Be Like Water!

A while ago,  I wrote that Zen master Dogen taught that  the practice of zazen is like a circle.  Each time we take our seat in meditation we are taking our place in a circle with all others who practice and have practiced, including the ancients and the Buddhas.   A person wrote in back that the aborigines called us moderns the “line people” because in our progess madness we have forgotten that life is a circle–and to the aborigines that we are not just linked with other humans but with everything alive, including presumably the living waters.  As I mentally prepare for the “Parabola Live” event that will be happening tomorrow evening at the Orchard House Cafe (from 7-9 pm, at 58th and First Avenue in Manhattan),  I can’t help thinking that we will all be sitting in a cafe that is just about on the banks of the East River.   We will be breathing in air that contains water from that river…and from the Hudson River…and from the Atlantic Ocean.  Indeed, we will be breathing in air that includes water and other elements that existed in Neolithic times in China, when the first Taoists studied the way the Yellow River flowed.  Nothing remains the same yet none of the elements that make up this world disappear completely.   The ancient Chinese Taoistsread the river like a book.  They made notes about it in the straight and wavy lines of  “Water Script.”   This became the straight and broken lines of the hexagrams that make up the I Ching:  The Book of Changes.  Everything changes.  Yet, amazingly, we breathe the same air made up of the same elements that have been here since the world began.  We live in a circle with the ancients, with the animals, with all life.

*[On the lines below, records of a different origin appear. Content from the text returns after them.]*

(** * Alphas User Management API: a shallow embedding and its properties

    The development follows the layers of the application:
    - [PyStr]: Python [str] values as sequences of Unicode code points,
      with [str.strip] and [str(int)];
    - [Exc]: the exception classes of [app/models/exception.py];
    - [Domain]: [UserStatus] and [User] of [app/models/domain.py];
    - [Storage]: the [users] table declared in [app/repository/sql.py];
    - the state-and-exception monad in which the methods run;
    - [SQLAlchemyUserRepository] ([app/repository/sql.py]);
    - [UserService] ([app/services/userService.py]);
    - the routes and exception handlers ([app/api/routes.py], [app/main.py]).

    Logging calls have no effect on results and are left out. *)

From Stdlib Require Import ZArith NArith List String Ascii Bool Lia.
From Stdlib Require Import DecimalString.
Import ListNotations.

Local Open Scope Z_scope.

(* ================================================================== *)
(** ** Python strings *)
(* ================================================================== *)

Module PyStr.

(** A Python [str] is a sequence of Unicode code points. *)
Definition str : Type := list N.

Definition str_eq_dec : forall a b : str, {a = b} + {a <> b} :=
  list_eq_dec N.eq_dec.

(** [a == b] on strings. *)
Definition str_eqb (a b : str) : bool :=
  if str_eq_dec a b then true else false.
(* ===== verification/_CoqProject ===== *)
-Q . S2P
Prelude.v
PyStr.v
PyFloat.v
PyTime.v
Fs.v
World.v
FsOps.v
Json.v
Config.v
Graph.v
Sha256.v
DockerOps.v
Builder.v
BuilderTags.v
BuilderRun.v
BuilderConfig.v
Sim.v
BuildTheorems.v
Cleanup.v
CleanupProofs.v
CleanupTheorems.v
CleanupThread.v
FindRoot.v
Coverage.v
CoverageProofs.v
CoverageTheorems.v
EventHandler.v
Mounts.v
MountsProofs.v
MountsExact.v
MountsTheorems.v
Bep.v
Bootstrap.v
BootstrapTree.v
Shlex.v
DockerRun.v
DockerRunTheorems.v
System.v
IssueCert.v
Argparse.v
ArgparseProofs.v
Cli.v
CliTheorems.v
Copies.v
MbsApiCopy.v
(* ===== verification/PyFloat.v ===== *)
(** * Python floats

    IEEE 754 binary64 as [spec_float]: arithmetic and comparison are the
    correctly rounded operations of [SpecFloat] at precision 53 and exponent
    bound 1024, so every definition here computes.  Division of two [int]s,
    [float(str)] and the [%] presentation of [format] are built on the same
    rounding. *)

From stdpp Require Import base list strings.
From Stdlib Require Import Ascii ZArith Lia SpecFloat.
From S2P Require Import Prelude PyStr.

Abbreviation float := spec_float.

#[export] Instance float_eq_dec : EqDecision float.
Proof. solve_decision. Defined.

Definition prec : Z := 53.
Definition emax : Z := 1024.

Definition fmul : float → float → float := SFmul prec emax.
Definition fadd : float → float → float := SFadd prec emax.
Definition fdiv : float → float → float := SFdiv prec emax.
Definition flt : float → float → bool := SFltb.
Definition fle : float → float → bool := SFleb.

(** [n / d] rounded to nearest, ties to even; [d] is positive. *)
Definition round_ratio (n : Z) (d : positive) : float :=
  match n with
  | Z0 => S754_zero false
  | Zpos m =>
      let '(q, e, l) := SFdiv_core_binary prec emax (Zpos m) 0 (Zpos d) 0 in
      binary_round_aux prec emax false q e l
  | Zneg m =>
      let '(q, e, l) := SFdiv_core_binary prec emax (Zpos m) 0 (Zpos d) 0 in
      binary_round_aux prec emax true q e l
  end.

Definition is_inf (x : float) : bool := match x with S754_infinity _ => true | _ => false end.

(** [float(n)] and [n / d] on [int]s: too large a result is an
    [OverflowError]. *)
Definition float_of_Z (n : Z) : result float :=
  let x := round_ratio n 1 in if is_inf x then Raise OverflowError else Ok x.

Definition int_div (n d : Z) : result float :=
  match d with
  | Z0 => Raise ZeroDivisionError
  | Zpos p => let x := round_ratio n p in if is_inf x then Raise OverflowError else Ok x
  | Zneg p => let x := round_ratio (- n) p in if is_inf x then Raise OverflowError else Ok x
  end.

(** The float literals of the sources. *)
Definition f0 : float := S754_zero false.
Definition f1 : float := Eval vm_compute in round_ratio 1 1.
Definition f100 : float := Eval vm_compute in round_ratio 100 1.

(** ** [float(str)] *)

Definition pow10 (k : Z) : positive := Z.to_pos (10 ^ k).

(** [sig * 10 ^ e] *)
Definition dec_float (neg : bool) (sig e : Z) : float :=
  let x := if (e <? 0)%Z then round_ratio sig (pow10 (- e))
           else round_ratio (sig * 10 ^ e) 1 in
  if neg then SFopp x else x.

Fixpoint span_digits (s : string) : string * string :=
  match s with
  | "" => ("", "")
  | String c s' =>
      if is_digit c then let '(a, b) := span_digits s' in (String c a, b) else ("", s)
  end.

Fixpoint digits_val (acc : Z) (s : string) : Z :=
  match s with "" => acc | String c s => digits_val (10 * acc + digit_val c) s end.

Definition parse_sign (s : string) : bool * string :=
  match s with
  | String "-" s => (true, s)
  | String "+" s => (false, s)
  | s => (false, s)
  end.

(** The exponent part, up to the end of the text. *)
Definition parse_exponent (s : string) : option Z :=
  match s with
  | "" => Some 0%Z
  | String c s =>
      if bool_decide (c = "e"%char) || bool_decide (c = "E"%char) then
        let '(neg, s) := parse_sign s in
        match span_digits s with
        | ("", _) => None
        | (ds, "") => Some (if neg then - digits_val 0 ds else digits_val 0 ds)%Z
        | _ => None
        end
      else None
  end.

Definition to_lower (c : ascii) : ascii :=
  let n := code c in
  if (65 <=? n)%N && (n <=? 90)%N then ascii_of_N (n + 32) else c.
Fixpoint str_lower (s : string) : string :=
  match s with "" => "" | String c s => String (to_lower c) (str_lower s) end.

(** Single underscores between two digits are dropped, any other is refused. *)
Fixpoint drop_underscores (prev : bool) (s : string) : option string :=
  match s with
  | "" => Some ""
  | String c s' =>
      if bool_decide (c = "_"%char) then
        match s' with
        | String d _ => if prev && is_digit d then drop_underscores false s' else None
        | "" => None
        end
      else String c <$> drop_underscores (is_digit c) s'
  end.

(** [float(s)]; [None] is a [ValueError]. *)
Definition parse_float (s : string) : option float :=
  s ← drop_underscores false (strip s);
  let '(neg, s) := parse_sign s in
  let low := str_lower s in
  if bool_decide (low ∈ ["inf"; "infinity"]) then Some (S754_infinity neg)
  else if bool_decide (low = "nan") then Some S754_nan
  else
    let '(ip, rest) := span_digits s in
    let '(fp, rest) := match rest with
                       | String "." rest => span_digits rest
                       | rest => ("", rest)
                       end in
    if bool_decide (ip +:+ fp = "") then None
    else
      e ← parse_exponent rest;
      Some (dec_float neg (digits_val 0 (ip +:+ fp)) (e - Z.of_nat (String.length fp))).

(** ** [format(x, '.2%')] *)

(** [x * 10^2] rounded half to even to an integer, for a finite [x]. *)
Definition round_half_even (n : Z) (d : Z) : Z :=
  let q := (n / d)%Z in
  let r := (n mod d)%Z in
  match (2 * r ?= d)%Z with
  | Lt => q
  | Gt => q + 1
  | Eq => if Z.even q then q else q + 1
  end%Z.

Definition scaled (m : positive) (e : Z) : Z :=
  if (0 <=? e)%Z then (Zpos m * 2 ^ e * 100)%Z
  else round_half_even (Zpos m * 100) (2 ^ (- e)).

Definition two_decimals (n : Z) : string :=
  let c := (n mod 100)%Z in
  str_of_Z (n / 100) +:+ "." +:+ String (digit_char (c / 10)) (String (digit_char (c mod 10)) "").

Definition format_percent (x : float) : string :=
  match fmul x f100 with
  | S754_zero s => (if s then "-" else "") +:+ "0.00%"
  | S754_infinity s => (if s then "-" else "") +:+ "inf%"
  | S754_nan => "nan%"
  | S754_finite s m e => (if s then "-" else "") +:+ two_decimals (scaled m e) +:+ "%"
  end.

(** ** [repr(x)]: the shortest decimal that reads back as [x] *)

(** [num/den * 10^k] rounded half to even. *)
Definition scale10 (num den k : Z) : Z :=
  if (0 <=? k)%Z then round_half_even (num * 10 ^ k) den
  else round_half_even num (den * 10 ^ (- k)).

(** [num/den < 10^k] *)
Definition below10 (num den k : Z) : bool :=
  if (0 <=? k)%Z then (num <? den * 10 ^ k)%Z else (num * 10 ^ (- k) <? den)%Z.

(** The decimal exponent [k], [10^(k-1) <= num/den < 10^k], from an estimate. *)
Fixpoint adjust10 (fuel : nat) (num den k : Z) : Z :=
  match fuel with
  | O => k
  | S fuel =>
      if below10 num den k then
        if below10 num den (k - 1) then adjust10 fuel num den (k - 1) else k
      else adjust10 fuel num den (k + 1)
  end.

Fixpoint shortest (fuel : nat) (n : Z) (x : float) (num den k : Z) : Z * Z :=
  let sig := scale10 num den (n - k) in
  match fuel with
  | O => (sig, (k - n)%Z)
  | S fuel =>
      if bool_decide (dec_float false sig (k - n) = x) then (sig, (k - n)%Z)
      else shortest fuel (n + 1) x num den k
  end.

Definition repr_digits (ds : string) (decpt : Z) : string :=
  let n := Z.of_nat (String.length ds) in
  if (-4 <? decpt)%Z && (decpt <=? 16)%Z then
    if (decpt <=? 0)%Z then "0." +:+ str_repeat "0" (Z.to_nat (- decpt)) +:+ ds
    else if (n <=? decpt)%Z then ds +:+ str_repeat "0" (Z.to_nat (decpt - n)) +:+ ".0"
    else str_take (Z.to_nat decpt) ds +:+ "." +:+ str_drop (Z.to_nat decpt) ds
  else
    let e := (decpt - 1)%Z in
    let es := nat_digits (Z.abs e) in
    str_take 1 ds +:+ (if (n =? 1)%Z then "" else "." +:+ str_drop 1 ds) +:+ "e"
      +:+ (if (e <? 0)%Z then "-" else "+")
      +:+ (if (String.length es =? 1)%nat then "0" else "") +:+ es.

Definition float_repr (x : float) : string :=
  match x with
  | S754_nan => "nan"
  | S754_infinity s => if s then "-inf" else "inf"
  | S754_zero s => if s then "-0.0" else "0.0"
  | S754_finite s m e =>
      let num := if (0 <=? e)%Z then (Zpos m * 2 ^ e)%Z else Zpos m in
      let den := if (0 <=? e)%Z then 1%Z else (2 ^ (- e))%Z in
      let est := ((Z.log2 num - Z.log2 den) * 30103 / 100000)%Z in
      let k := adjust10 8 num den est in
      let '(sig, ex) := shortest 17 1 (S754_finite false m e) num den k in
      let ds := nat_digits sig in
      (if s then "-" else "") +:+ repr_digits ds (ex + Z.of_nat (String.length ds))
  end.

(** [format(s, '>n')], [format(s, '<n')] *)
Definition align_right (n : nat) (s : string) : string :=
  str_repeat " " (n - String.length s) +:+ s.
Definition align_left (n : nat) (s : string) : string :=
  s +:+ str_repeat " " (n - String.length s).

(** ** Lemmas *)

Lemma pos_compare_cont_antisym m1 m2 :
  Pos.compare_cont Eq m2 m1 = CompOpp (Pos.compare_cont Eq m1 m2).
Proof. apply (Pos.compare_antisym m1 m2). Qed.

Lemma SFcompare_antisym x y : SFcompare y x = CompOpp <$> SFcompare x y.
Proof.
  destruct x as [[]|[]| |[] mx ex], y as [[]|[]| |[] my ey]; try done; cbn;
    do 2 f_equal; rewrite (Z.compare_antisym ex ey), (pos_compare_cont_antisym mx my);
    by destruct (ex ?= ey)%Z, (Pos.compare_cont Eq mx my).
Qed.

Lemma flt_fle_neg x y : fle y x = true → flt x y = false.
Proof.
  unfold fle, flt, SFleb, SFltb. rewrite (SFcompare_antisym x y).
  by destruct (SFcompare x y) as [[]|].
Qed.

Lemma align_right_length n s : String.length s ≤ n → String.length (align_right n s) = n.
Proof. intros. unfold align_right. rewrite str_length_app, str_repeat_length. lia. Qed.

Lemma align_left_length n s : String.length s ≤ n → String.length (align_left n s) = n.
Proof. intros. unfold align_left. rewrite str_length_app, str_repeat_length. lia. Qed.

Taoism teaches people to be like water, without ego,  intention, fixed characteristics.   It teaches people to be like water and not avoid “the low places,” humbling experiences, pain.  When I was just out of college and struggling to be a grown up in Big City, I was cut to the quick to learn that a friend compared me to water behind my back.   The point was that I lacked a distinctive persona, that I flowed into situations, assuming the shape of whatever container I happened to be in.   At the time,  I longed to be more dramatic, more memorable, less, well, wishy washy.  Now I wish to be able to be like water which…to come full circle to Dogen Zen terms is not dependent on mind, nor body, nor karma, is dependent only on its own nature…is liberated.    Amazing what the ancients have seen in water.  May we connect with it and draw strength from it.